Is the grass really greener?

posted in: Andy Blogs | 0

Picture rolling hills covered with lush grass meadows… that is part of the scenery of where we stayed as a family recently.

The grass really was very green! The place was incredibly peaceful! It was refreshing to be there and the mountains were amazing. But you know it is also great to be writing this at home.. no mountain landscape here and at our house, no grass at all!!

I realise that certain phrases or sayings do not necessarily work in all languages and cultures. But in English one that is quite often used is ‘the grass is greener on the other side of the fence’.

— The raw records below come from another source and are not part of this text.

(* ===== verification/Schemas.v ===== *)
(** * src/handlers.c: the schemas of the requests

    The field validators and schemas of the routes, as the validation engine of
    [Validation] uses them.  A null pointer handed to a string function is
    undefined behaviour and [None]. *)

From S2P Require Import Prelude JsonUtil Dtoa JsonC Validation Config.
Import Validation Itoa.

Module Schemas.

Section Validators.
Context `{J : JsonC}.

Definition reject (d : errdst) (text : cstr) : option verdict := Some (Reject (err_printf d text)).

(** [customer_id_validator] *)
Definition customer_id_validator (obj : option jobj) (d : errdst) : option verdict :=
  match json_object_get_string obj with
  | None => reject d (lit "Invalid customer ID format: null")
  | Some id =>
      if negb (length id =? 5)%nat then reject d (lit "Invalid customer ID format: " ++ id)
      else if negb (forallb isalpha id) then reject d (lit "Invalid customer ID character: " ++ id)
      else Some Pass
  end.

(** [totp_custom_validator] *)
Definition totp_custom_validator (obj : option jobj) (d : errdst) : option verdict :=
  match json_object_get_string obj with
  | None => reject d (lit "Field 'totp' must be exactly 6 characters.")
  | Some totp =>
      if negb (length totp =? 6)%nat then reject d (lit "Field 'totp' must be exactly 6 characters.")
      else if negb (forallb isdigit totp) then reject d (lit "Field 'totp' must contain only digits.")
      else Some Pass
  end.

(** [(int)strtol(date_str, nullptr, 10)] *)
Definition year_of (date_str : cstr) : Z := swrap 32 (Config.strtol date_str).1.1.

(** [validate_sales_start_date], [validate_sales_end_date] *)
Definition validate_sales_start_date (obj : option jobj) (d : errdst) : option verdict :=
  date_str ← json_object_get_string obj;
  if (year_of date_str <=? 1993)%Z then reject d (lit "Start date is too early (min 1994)") else Some Pass.

Definition validate_sales_end_date (obj : option jobj) (d : errdst) : option verdict :=
  date_str ← json_object_get_string obj;
  if (1997 <=? year_of date_str)%Z then reject d (lit "End date is too late (max 1996)") else Some Pass.

(** [sales_invariant_validator] *)
Definition sales_invariant_validator (root : option jobj) (d : errdst) : option verdict :=
  start_str ← json_get_string root (lit "start_date");
  end_str ← json_get_string root (lit "end_date");
  match strcmp start_str end_str with
  | Lt => Some Pass
  | _ => reject d (lit "Start date must strictly precede end date")
  end.

(** ** Schemas *)

Definition int_field (name : string) (min max : option Z) : FieldValidator := {|
  field_name := lit name; custom_validator := None;
  min_bits := default 0%Z min; max_bits := default 0%Z max; type := TYPE_INT; is_required := true;
  has_min := bool_decide (is_Some min); has_max := bool_decide (is_Some max) |}.

Definition string_field (name : string) (required : bool) (max_len : Z)
    (custom : option (option jobj -> errdst -> option verdict)) : FieldValidator := {|
  field_name := lit name; custom_validator := custom; min_bits := 0; max_bits := max_len;
  type := TYPE_STRING; is_required := required; has_min := false; has_max := false |}.

Definition date_field (name : string) (custom : option jobj -> errdst -> option verdict) : FieldValidator := {|
  field_name := lit name; custom_validator := Some custom; min_bits := 0; max_bits := 0;
  type := TYPE_DATE; is_required := true; has_min := false; has_max := false |}.

Definition schema_of (fields : list FieldValidator) : ValidationContext :=
  {| schema := fields; global_validator := None |}.

Definition CustomerContext : ValidationContext :=
  schema_of [string_field "id" true 5 (Some customer_id_validator)].

Definition SalesContext : ValidationContext := {|
  schema := [date_field "start_date" validate_sales_start_date; date_field "end_date" validate_sales_end_date];
  global_validator := Some sales_invariant_validator |}.

Definition VerifyTotpContext : ValidationContext :=
  schema_of [string_field "totp" true 6 (Some totp_custom_validator)].

Definition LoginContext : ValidationContext :=
  schema_of [string_field "username" true 32 None; string_field "password" true 32 None].

Definition EmployeeContext : ValidationContext := schema_of [int_field "id" (Some 1%Z) (Some 9%Z)].
Definition ProdgetContext : ValidationContext := schema_of [int_field "id" (Some 1%Z) None].
Definition SupplierContext : ValidationContext := schema_of [int_field "id" (Some 1%Z) None].
Definition CustomersContext : ValidationContext := schema_of [string_field "filter" false 10 None].

Definition UploadContext : ValidationContext :=
  schema_of [string_field "filename" true 250 None; string_field "content_type" true 250 None;
             string_field "title" true 250 None; string_field "blob" true 0 None].

Definition GastoContext : ValidationContext := schema_of [int_field "id" (Some 1%Z) None].
Definition DummyContext : ValidationContext := schema_of [int_field "id" None None].

Definition CoordinatorContext : ValidationContext :=
  schema_of [int_field "gasto_id" (Some 1%Z) None;
             string_field "customer_id" true 5 (Some customer_id_validator)].

End Validators.

(** ** The sales schema *)

Section Sales.
Context `{JL : JsonCLaws}.

Lemma strtol_iso_date (y m d : Z) : calendar_date y m d -> year_of (iso_date y m d) = y.
Proof.
  intros (Hy & _). unfold year_of.
  assert (exists a b c e, (0 <= a < 10 /\ 0 <= b < 10 /\ 0 <= c < 10 /\ 0 <= e < 10
    /\ y = a * 1000 + b * 100 + c * 10 + e)%Z
    /\ iso_date y m d = [digit a; digit b; digit c; digit e] ++ "-"%char :: dec_pad 2 m ++ ["-"%char] ++ dec_pad 2 d)
    as (a & b & c & e & Hd & ->).
  { exists (y / 10 / 10 / 10 mod 10)%Z, (y / 10 / 10 mod 10)%Z, (y / 10 mod 10)%Z, (y mod 10)%Z. split; [|done].
    assert (y / 10 / 10 / 10 < 10)%Z by lia. assert (0 <= y / 10 / 10 / 10)%Z by lia.
    rewrite (Z.mod_small (y / 10 / 10 / 10)) by lia.
    split_and!; try (apply Z.mod_pos_bound; done); try done.
    rewrite !(Z.mod_eq _ 10) by done. ring. }
  unfold Config.strtol. generalize (dec_pad 2 m ++ ["-"%char] ++ dec_pad 2 d) as rest. intros rest.
  assert (forall z, (0 <= z < 10)%Z -> isdigit (digit z) = true /\ isspace (digit z) = false
    /\ digit z <> "-"%char /\ digit z <> "+"%char) as HD.
  { intros z Hz. unfold isdigit, isspace. rewrite uchar_digit by done.
    split_and!; [apply andb_true_intro; lia| | |].
    - apply orb_false_intro; [lia|]. lia.
    - intros E. apply (f_equal uchar) in E. rewrite uchar_digit in E by done.
      change (uchar "-"%char) with 45%Z in E. lia.
    - intros E. apply (f_equal uchar) in E. rewrite uchar_digit in E by done.
      change (uchar "+"%char) with 43%Z in E. lia. }
  destruct Hd as (Ha & Hb & Hc & He & ->).
  destruct (HD a Ha) as (Da & Sa & Na & Pa).
  cbn [app Config.skip_space]. rewrite Sa. unfold Config.scan_sign. rewrite !decide_False by done.
  cbn [Config.scan_digits]. rewrite Da, (proj1 (HD b Hb)), (proj1 (HD c Hc)), (proj1 (HD e He)).
  rewrite !uchar_digit by done. cbn [isdigit Nat.eqb].
  change (isdigit "-"%char) with false. cbv iota beta. cbn [Nat.eqb fst].
  rewrite (proj2 (Z.ltb_ge _ _)), (proj2 (Z.leb_gt _ _)) by lia. cbn [fst]. rewrite swrap_small; lia.
Qed.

It refers to looking at other people’s lives and thinking they are so much better off! Or if only I had that house, that job, that relationship, that car, that holiday, those looks, that friendship group, that popularity…. Or all kinds of other things that could come to mind.

Yet is the grass really greener in someone else’s life?

Why is it that we are discontent? What is causing us to look around?

Some words from the Bible that I find challenging every time I read them are:

‘for I have learned to be content whatever the circumstances. I know what it is to be in need, and I know what it is to have plenty. I have learned the secret of being content in any and every situation, whether well fed of hungry, whether living in plenty or in want. I can do all this through him who gives me the strength‘. (Philippians 4:11-13)

Paul who wrote these words had experienced beatings, stonings and arrests due to his following of Christ. He’d been shipwrecked and given up for dead at times. He’d be in real need and had times of really having his needs met. But whatever the situation, he didn’t seem to give into the idea of the ‘grass being greener’ elsewhere!

Am I suggesting that we have to put up with everything? No of course not – abusive or dangerous circumstances for instance are not things that we should just stay within. We need to seek help in such times.

But generally speaking, many are not facing circumstances like that though. How then to be content? What is the secret of being content that he writes of? Well he links it into his following of Christ.

Elsewhere Paul wrote,

Rejoice always, pray continually, give thanks in all circumstances, for this is God’s will for you in Christ Jesus (1 Thessalonians 5:16-18)

Note he does not write give thanks for all circumstances but in all circumstances! And that is part of God’s will for us in Christ Jesus (that is it can be done through His help).

Challenging words which I am not going to seek to water down in anyway.

I simply finish with suggesting one more question to countering the ‘grass is greener’ syndrome:

What can we be grateful for?

Perhaps that is a good question to think on this summer!